#### THE DATA:
(* ===== verification/Shell.v ===== *)
(** * The shell (os/shell.c)
    The line editor with its history and completion, and the execution of the line: the
    command is looked up in the table that the linker collects, the line is split into
    arguments in place.  The echo on the terminal is left out.  [None] is an access
    outside of the buffers. *)

From S2P Require Import Prelude CStr CType NumConv.

Definition FINSH_ARG_MAX : nat := 10.
Definition FINSH_HISTORY_LINES : Z := 15.
Definition FINSH_CMD_SIZE : Z := 80.

(** ** String routines of os/common_fun.c *)

(** The last difference, kept in a signed character. *)
Fixpoint strncmp (cs ct : list Z) (count : nat) : Z :=
  match count with
  | O => 0
  | S count =>
      let c := default 0 (head cs) in
      let res := s8 (c - default 0 (head ct)) in
      if negb (res =? 0) || (c =? 0) then res else strncmp (tail cs) (tail ct) count
  end.

Fixpoint str_common (str1 str2 : list Z) : Z :=
  match str1, str2 with
  | c :: str1, d :: str2 => if c =? d then 1 + str_common str1 str2 else 0
  | _, _ => 0
  end.

(** ** Buffers *)

(** The string at the start of a buffer. *)
Fixpoint cstr (buf : list Z) : list Z :=
  match buf with
  | [] => []
  | c :: buf => if c =? 0 then [] else c :: cstr buf
  end.

(** The length of that string, if it ends inside. *)
Fixpoint buf_strlen (buf : list Z) : option Z :=
  match buf with
  | [] => None
  | c :: buf => if c =? 0 then Some 0 else n ← buf_strlen buf; Some (n + 1)
  end.

(** [memmove(&buf[d], &buf[s], n)] *)
Definition buf_move (d s n : Z) (buf : list Z) : option (list Z) :=
  if (0 <=? n) && (d + n <=? Z.of_nat (length buf)) && (s + n <=? Z.of_nat (length buf))
  then Some (take (Z.to_nat d) buf ++ take (Z.to_nat n) (drop (Z.to_nat s) buf)
             ++ drop (Z.to_nat (d + n)) buf)
  else None.

(** [buf[i] = c] *)
Definition buf_set (i c : Z) (buf : list Z) : option (list Z) :=
  if (0 <=? i) && (i <? Z.of_nat (length buf)) then Some (<[Z.to_nat i := s8 c]> buf) else None.

(** [strncpy(buf, src, n)] for [n] up to the length of [src]. *)
Definition buf_strncpy (src : list Z) (n : Z) (buf : list Z) : option (list Z) :=
  if n <=? Z.of_nat (length buf) then Some (take (Z.to_nat n) src ++ drop (Z.to_nat n) buf) else None.

(** ** State *)

Inductive input_stat := WAIT_NORMAL | WAIT_SPEC_KEY | WAIT_FUNC_KEY.

Record finsh_shell := Shell {
  stat : input_stat;
  echo_mode : bool;
  prompt_mode : bool;
  current_history : Z;
  history_count : Z;
  cmd_history : list (list Z);
  line : list Z;
  line_char_counter : Z;
  line_curpos : Z }.

Definition set_stat (v : input_stat) (s : finsh_shell) : finsh_shell :=
  Shell v (echo_mode s) (prompt_mode s) (current_history s) (history_count s) (cmd_history s)
    (line s) (line_char_counter s) (line_curpos s).
Definition set_history (cur count : Z) (h : list (list Z)) (s : finsh_shell) : finsh_shell :=
  Shell (stat s) (echo_mode s) (prompt_mode s) cur count h (line s) (line_char_counter s) (line_curpos s).
Definition set_line (l : list Z) (counter curpos : Z) (s : finsh_shell) : finsh_shell :=
  Shell (stat s) (echo_mode s) (prompt_mode s) (current_history s) (history_count s) (cmd_history s)
    l counter curpos.

(** [strlen(shell->line)]: behind the array are the counter and the cursor. *)
Definition line_strlen (s : finsh_shell) : option Z :=
  buf_strlen (line s ++ [s8 (line_char_counter s); s8 (line_curpos s)]).

(** The start of the shell on the memory that [malloc] returned. *)
Definition shellInit (mem : finsh_shell) : finsh_shell :=
  Shell (stat mem) true true (current_history mem) (history_count mem) (cmd_history mem)
    (repeat 0 (Z.to_nat FINSH_CMD_SIZE)) 0 0.

(** ** History *)

(** [memset] and [memcpy] into a line of the history. *)
Definition history_line (l : list Z) (counter : Z) : list Z :=
  take (Z.to_nat counter) l ++ repeat 0 (Z.to_nat FINSH_CMD_SIZE - Z.to_nat counter).

Definition shell_push_history (s : finsh_shell) : finsh_shell :=
  let s :=
    if negb (line_char_counter s =? 0) then
      if history_count s >=? FINSH_HISTORY_LINES then
        if negb (bool_decide (znth [] (cmd_history s) (FINSH_HISTORY_LINES - 1) = line s)) then
          set_history (current_history s) FINSH_HISTORY_LINES
            (tail (cmd_history s) ++ [history_line (line s) (line_char_counter s)]) s
        else s
      else if (history_count s =? 0) || negb (bool_decide (znth [] (cmd_history s) (history_count s - 1) = line s)) then
        set_history (history_count s) (u16 (history_count s + 1))
          (<[Z.to_nat (history_count s) := history_line (line s) (line_char_counter s)]> (cmd_history s)) s
      else s
    else s in
  set_history (history_count s) (history_count s) (cmd_history s) s.

(** The command at [current_history] becomes the line. *)
Definition recall (s : finsh_shell) : option finsh_shell :=
  l ← cmd_history s !! Z.to_nat (current_history s);
  let s := set_line l (line_char_counter s) (line_curpos s) s in
  n ← line_strlen s;
  Some (set_line l (u8 n) (u8 n) s).

Definition key_up (s : finsh_shell) : option finsh_shell :=
  if current_history s >? 0 then
    recall (set_history (u16 (current_history s - 1)) (history_count s) (cmd_history s) s)
  else Some (set_history 0 (history_count s) (cmd_history s) s).

Definition key_down (s : finsh_shell) : option finsh_shell :=
  if current_history s <? history_count s - 1 then
    recall (set_history (u16 (current_history s + 1)) (history_count s) (cmd_history s) s)
  else if negb (history_count s =? 0) then
    recall (set_history (u16 (history_count s - 1)) (history_count s) (cmd_history s) s)
  else Some s.

(** ** Editing *)

Definition key_left (s : finsh_shell) : finsh_shell :=
  if negb (line_curpos s =? 0) then set_line (line s) (line_char_counter s) (u8 (line_curpos s - 1)) s else s.

Definition key_right (s : finsh_shell) : finsh_shell :=
  if line_curpos s <? line_char_counter s
  then set_line (line s) (line_char_counter s) (u8 (line_curpos s + 1)) s else s.

Definition key_backspace (s : finsh_shell) : option finsh_shell :=
  if line_curpos s =? 0 then Some s
  else
    let counter := u8 (line_char_counter s - 1) in
    let curpos := u8 (line_curpos s - 1) in
    if counter >? curpos then
      l ← buf_move curpos (curpos + 1) (counter - curpos) (line s);
      l ← buf_set counter 0 l;
      Some (set_line l counter curpos s)
    else
      l ← buf_set counter 0 (line s);
      Some (set_line l counter curpos s).

Definition key_char (ch : Z) (s : finsh_shell) : option finsh_shell :=
  let s := if line_char_counter s >=? FINSH_CMD_SIZE then set_line (line s) 0 (line_curpos s) s else s in
  l ← (if line_curpos s <? line_char_counter s then
         l ← buf_move (line_curpos s + 1) (line_curpos s) (line_char_counter s - line_curpos s) (line s);
         buf_set (line_curpos s) ch l
       else buf_set (line_char_counter s) ch (line s));
  let counter := u8 (line_char_counter s + 1) in
  let curpos := u8 (line_curpos s + 1) in
  if counter >=? FINSH_CMD_SIZE then Some (set_line l 0 0 s) else Some (set_line l counter curpos s).

(** ** Completion *)

(** [func] stands for the function that the entry points to. *)
Record finsh_syscall := Syscall { name : list Z; func : Z }.

(** ["__cmd_"] *)
Definition CMD_PREFIX : list Z := [95; 95; 99; 109; 100; 95].

Definition is_command (index : finsh_syscall) : bool := strncmp (name index) CMD_PREFIX 6 =? 0.
Definition cmd_name (index : finsh_syscall) : list Z := drop 6 (name index).

(** The body of the loop: [min_length] and [name_ptr]. *)
Definition complete_step (prefix : list Z) (acc : Z * list Z) (index : finsh_syscall) : Z * list Z :=
  if is_command index && (strncmp prefix (cmd_name index) (length prefix) =? 0) then
    let '(min_length, name_ptr) := acc in
    let '(min_length, name_ptr) :=
      if min_length =? 0 then (strlen (cmd_name index), cmd_name index) else (min_length, name_ptr) in
    let length := str_common name_ptr (cmd_name index) in
    (if length <? min_length then length else min_length, name_ptr)
  else acc.

(** The line after the completion. *)
Definition msh_auto_complete (table : list finsh_syscall) (s : finsh_shell) : option (list Z) :=
  if znth 0 (line s) 0 =? 0 then Some (line s)
  else
    n ← line_strlen s;
    let prefix := take (Z.to_nat n) (line s ++ [s8 (line_char_counter s); s8 (line_curpos s)]) in
    let '(min_length, name_ptr) := foldl (complete_step prefix) (0, []) table in
    buf_strncpy name_ptr min_length (line s).

Definition key_tab (table : list finsh_syscall) (s : finsh_shell) : option finsh_shell :=
  l ← msh_auto_complete table s;
  let s := set_line l (line_char_counter s) (line_curpos s) s in
  n ← line_strlen s;
  Some (set_line l (u8 n) (u8 n) s).

(** ** Splitting a line into arguments *)

Definition is_blank (c : Z) : bool := (c =? 32) || (c =? 9).

(** Blanks become terminators. [fuel] is more than the number of characters left. *)
Fixpoint skip_blanks (fuel pos : nat) (length : Z) (buf : list Z) : option (nat * list Z) :=
  match fuel with
  | O => None
  | S fuel =>
      c ← buf !! pos;
      if is_blank c && (Z.of_nat pos <? length)
      then skip_blanks fuel (S pos) length (<[pos := 0]> buf)
      else Some (pos, buf)
  end.

(** The position of the closing quote. *)
Fixpoint skip_string (fuel pos : nat) (length : Z) (buf : list Z) : option nat :=
  match fuel with
  | O => None
  | S fuel =>
      c ← buf !! pos;
      if negb (c =? 34) && (Z.of_nat pos <? length) then
        if c =? 92 then
          d ← buf !! S pos;
          skip_string fuel (if d =? 34 then S (S pos) else S pos) length buf
        else skip_string fuel (S pos) length buf
      else Some pos
  end.

Fixpoint skip_word (fuel pos : nat) (length : Z) (buf : list Z) : option nat :=
  match fuel with
  | O => None
  | S fuel =>
      c ← buf !! pos;
      if negb (is_blank c) && (Z.of_nat pos <? length) then skip_word fuel (S pos) length buf else Some pos
  end.

(** [argv] as positions in [cmd], and [cmd] afterwards. *)
Fixpoint split_loop (fuel pos : nat) (length : Z) (buf : list Z) (argv : list nat) : option (list nat * list Z) :=
  match fuel with
  | O => None
  | S fuel =>
      if Z.of_nat pos <? length then
        '(pos, buf) ← skip_blanks (S (List.length buf)) pos length buf;
        if (FINSH_ARG_MAX <=? List.length argv)%nat then Some (argv, buf)
        else if Z.of_nat pos >=? length then Some (argv, buf)
        else
          c ← buf !! pos;
          if c =? 34 then
            let start := S pos in
            e ← skip_string (S (List.length buf)) start length buf;
            if Z.of_nat e >=? length then Some (argv ++ [start], buf)
            else split_loop fuel (S e) length (<[e := 0]> buf) (argv ++ [start])
          else
            e ← skip_word (S (List.length buf)) pos length buf;
            if Z.of_nat e >=? length then Some (argv ++ [pos], buf)
            else split_loop fuel e length buf (argv ++ [pos])
      else Some (argv, buf)
  end.

Definition msh_split (cmd : list Z) (length : Z) : option (list nat * list Z) :=
  split_loop (S (List.length cmd)) 0 length cmd [].

(** ** Execution *)

Fixpoint msh_get_cmd (table : list finsh_syscall) (cmd : list Z) (size : nat) : option Z :=
  match table with
  | [] => None
  | index :: table =>
      if is_command index && (strncmp (cmd_name index) cmd size =? 0) && (znth 0 (cmd_name index) (Z.of_nat size) =? 0)
      then Some (func index) else msh_get_cmd table cmd size
  end.

(** A command that is called, with its arguments, or the message that there is none. *)
Inductive run_event :=
  | Run (func : Z) (argv : list (list Z))
  | NotFound.

(** The result is an error where it is [Some None]. *)
Definition _msh_exec_cmd (table : list finsh_syscall) (cmd : list Z) (length : Z) : option (option run_event) :=
  cmd0_size ← skip_word (S (List.length cmd)) 0 length cmd;
  if (cmd0_size =? 0)%nat then Some None
  else
    match msh_get_cmd table cmd cmd0_size with
    | None => Some None
    | Some f =>
        '(argv, buf) ← msh_split cmd length;
        if bool_decide (argv = []) then Some None
        else Some (Some (Run f (map (fun p => cstr (drop p buf)) argv)))
    end.

Fixpoint trim (cmd : list Z) (length : Z) : option (list Z * Z) :=
  match cmd with
  | [] => None
  | c :: cmd' => if is_blank c then trim cmd' (u32 (length - 1)) else Some (cmd, length)
  end.

(** [None] in the result: an empty line. *)
Definition msh_exec (table : list finsh_syscall) (cmd : list Z) (length : Z) : option (option run_event) :=
  '(cmd, length) ← trim cmd length;
  if length =? 0 then Some None
  else
    r ← _msh_exec_cmd table cmd length;
    Some (Some (default NotFound r)).

(** ** The thread *)

(** The Enter key. *)
Definition key_enter (table : list finsh_syscall) (s : finsh_shell) : option (finsh_shell * option run_event) :=
  let s := shell_push_history s in
  e ← msh_exec table (line s ++ [s8 (line_char_counter s); s8 (line_curpos s)]) (line_char_counter s);
  Some (set_line (repeat 0 (Z.to_nat FINSH_CMD_SIZE)) 0 0 s, e).

Definition plain_key (table : list finsh_syscall) (ch : Z) (s : finsh_shell) : option (finsh_shell * option run_event) :=
  if (ch =? 0) || (ch =? 0xff) then Some (s, None)
  else if ch =? 9 then s ← key_tab table s; Some (s, None)
  else if (ch =? 0x7f) || (ch =? 0x08) then s ← key_backspace s; Some (s, None)
  else if (ch =? 13) || (ch =? 10) then key_enter table s
  else s ← key_char ch s; Some (s, None).

(** One turn of the loop of [shell_thread_entry]. *)
Definition shell_key (table : list finsh_syscall) (ch : Z) (s : finsh_shell) : option (finsh_shell * option run_event) :=
  if ch <? 0 then Some (s, None)
  else if ch =? 0x1b then Some (set_stat WAIT_SPEC_KEY s, None)
  else match stat s with
       | WAIT_SPEC_KEY =>
           if ch =? 0x5b then Some (set_stat WAIT_FUNC_KEY s, None)
           else plain_key table ch (set_stat WAIT_NORMAL s)
       | WAIT_FUNC_KEY =>
           let s := set_stat WAIT_NORMAL s in
           if ch =? 0x41 then s ← key_up s; Some (s, None)
           else if ch =? 0x42 then s ← key_down s; Some (s, None)
           else if ch =? 0x44 then Some (key_left s, None)
           else if ch =? 0x43 then Some (key_right s, None)
           else plain_key table ch s
       | WAIT_NORMAL => plain_key table ch s
       end.

Fixpoint shell_thread_entry (table : list finsh_syscall) (keys : list Z) (s : finsh_shell) :
    option (finsh_shell * list run_event) :=
  match keys with
  | [] => Some (s, [])
  | ch :: keys =>
      '(s, e) ← shell_key table ch s;
      '(s, es) ← shell_thread_entry table keys s;
      Some (s, option_list e ++ es)
  end.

#### THE TASK:
Having found the line with "else match stat s with", please set it down along with every line after it through the end of the material above, exactly and with nothing added.

#### PROBLEM SOLUTION:
  else match stat s with
       | WAIT_SPEC_KEY =>
           if ch =? 0x5b then Some (set_stat WAIT_FUNC_KEY s, None)
           else plain_key table ch (set_stat WAIT_NORMAL s)
       | WAIT_FUNC_KEY =>
           let s := set_stat WAIT_NORMAL s in
           if ch =? 0x41 then s ← key_up s; Some (s, None)
           else if ch =? 0x42 then s ← key_down s; Some (s, None)
           else if ch =? 0x44 then Some (key_left s, None)
           else if ch =? 0x43 then Some (key_right s, None)
           else plain_key table ch s
       | WAIT_NORMAL => plain_key table ch s
       end.

Fixpoint shell_thread_entry (table : list finsh_syscall) (keys : list Z) (s : finsh_shell) :
    option (finsh_shell * list run_event) :=
  match keys with
  | [] => Some (s, [])
  | ch :: keys =>
      '(s, e) ← shell_key table ch s;
      '(s, es) ← shell_thread_entry table keys s;
      Some (s, option_list e ++ es)
  end.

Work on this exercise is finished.